AIM OF THE EXERCISE =
All lines of the material that contain "size" must be copied out.

[Start of Attachment]

Lemma moved_wake P P' s s' l1 l2 w w' :
  moved s s' l1 l2 w w' → (P' → P ∨ notifying w') → wake_ok P s → wake_ok P' s'.
Proof.
  intros M HP Hw HP'. destruct (HP HP') as [HPP|Hn].
  - eapply (wake_mono P P s s'); [done|done|by rewrite (mv_notifier _ _ _ _ _ _ M)| |done].
    intros x Hx Hnx. right. rewrite (mv_before _ _ _ _ _ _ M) in Hx.
    rewrite (mv_after _ _ _ _ _ _ M). eapply notifying_kept; [apply M|done|done].
  - right. exists w'. rewrite (mv_after _ _ _ _ _ _ M). split; [|done].
    rewrite elem_of_app, elem_of_cons. auto.
Qed.

(** A ticket moves between a queue and a worker, or changes its form inside a
    worker: nothing is lost. *)
Lemma inv_move L s s' l1 l2 w w' :
  Inv L s → moved s s' l1 l2 w w' →
  items s' ≡ₚ items s →
  worker_refused w = worker_refused w' →
  (∀ t, t ∈ tasks s' → t ∈ tasks s) → (∀ r, r ∈ requests s' → r ∈ requests s) →
  (∀ r, r ∈ responses s' → r ∈ responses s ∨ response_ok (trace_ s) r) →
  (data_queue_ (response_queue_ s') ≠ [] → data_queue_ (response_queue_ s) ≠ [] ∨ notifying w') →
  queue_ok (request_queue_ s') ∧ queue_ok (auth_queue_ s') ∧ queue_ok (response_queue_ s') →
  Inv L s'.
Proof.
  intros HI M Hit Href Htk Hrq Hrs Hne Hq.
  assert (Eref : refused s' = refused s).
  { unfold refused. rewrite (mv_rejected _ _ _ _ _ _ M), (mv_before _ _ _ _ _ _ M),
      (mv_after _ _ _ _ _ _ M). autorewrite with zlen. by rewrite Href. }
  eapply inv_shared; [exact HI|apply M|by rewrite (mv_notifier _ _ _ _ _ _ M)|..]; try done.
  - rewrite (mv_notifier _ _ _ _ _ _ M). apply HI.
  - intros t. by rewrite Hit.
  - intros k. rewrite Eref. by left.
  - rewrite Eref. apply account_perm. by rewrite Hit.
  - intros HL. eapply moved_wake; [exact M|exact Hne|exact (inv_resp _ _ HI HL)].
  - intros HL. rewrite (mv_rejected _ _ _ _ _ _ M).
    eapply moved_wake; [exact M| |exact (inv_rej _ _ HI HL)]. by left.
  - destruct M as [? ? Hv ? ? ? ? ? [? ?] ?]. unfold reactor_view in Hv.
    injection Hv as _ _ _ _ Est _ _ _ _. by eapply producers_same; [..|apply HI].
  - rewrite (mv_config _ _ _ _ _ _ M). apply HI.
Qed.

(** Computes the work of a state from the decomposition of its workers, and
    closes membership goals about it. *)
Ltac work E1 E2 :=
  unfold items, tasks, requests, responses, refused;
  rewrite ?E2, ?E1; autorewrite with zlen; simpl.

Ltac mem_solve :=
  intros; repeat rewrite ?elem_of_app, ?elem_of_cons, ?elem_of_nil in *; tauto.

Section Actions.
Context `{JsonLib}.

Lemma inv_worker_pop i kind L s :
  Inv L s → workers_ s !! i = Some (mkWorker kind WIdle) → Inv L (worker_pop i kind s).
Proof.
  intros HI Hw. pose proof (inv_queues _ _ HI) as (Hq1 & Hq2 & Hq3). unfold worker_pop.
  assert (Hexit : Inv L (set_pc i WExit s)).
  { destruct (set_pc_split i WExit s _ Hw) as (l1 & l2 & E1 & E2).
    eapply (inv_move L s _ l1 l2); [done|by split| | |..]; work E1 E2; try done; auto. }
  destruct kind.
  - destruct (pop (request_queue_ s)) as [[[r|] q]|] eqn:Ep; [|done|done].
    apply pop_Some in Ep as (Ed & Est & Ecap).
    destruct (set_pc_split i (WNormal r) (set_request_queue_ q s) _ Hw) as (l1 & l2 & E1 & E2).
    simpl in E1.
    eapply (inv_move L s _ l1 l2); [done|by split| | |..]; work E1 E2; rewrite ?Ed; simpl;
      try done; try mem_solve; auto.
    + perm_solve.
    + split_and!; try done. unfold queue_ok, size, capacity in *. rewrite Ed, zlen_cons in Hq1. lia.
  - destruct (pop (auth_queue_ s)) as [[[t|] q]|] eqn:Ep; [|done|done].
    apply pop_Some in Ep as (Ed & Est & Ecap).
    destruct (set_pc_split i (WCheck t) (set_auth_queue_ q s) _ Hw) as (l1 & l2 & E1 & E2).
    simpl in E1.
    eapply (inv_move L s _ l1 l2); [done|by split| | |..]; work E1 E2; rewrite ?Ed; simpl;
      try done; try mem_solve; auto.
    + perm_solve.
    + split_and!; try done. unfold queue_ok, size, capacity in *. rewrite Ed, zlen_cons in Hq2. lia.
Qed.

[End of Attachment]

SOLUTION TO THIS TASK =
    + split_and!; try done. unfold queue_ok, size, capacity in *. rewrite Ed, zlen_cons in Hq1. lia.
    + split_and!; try done. unfold queue_ok, size, capacity in *. rewrite Ed, zlen_cons in Hq2. lia.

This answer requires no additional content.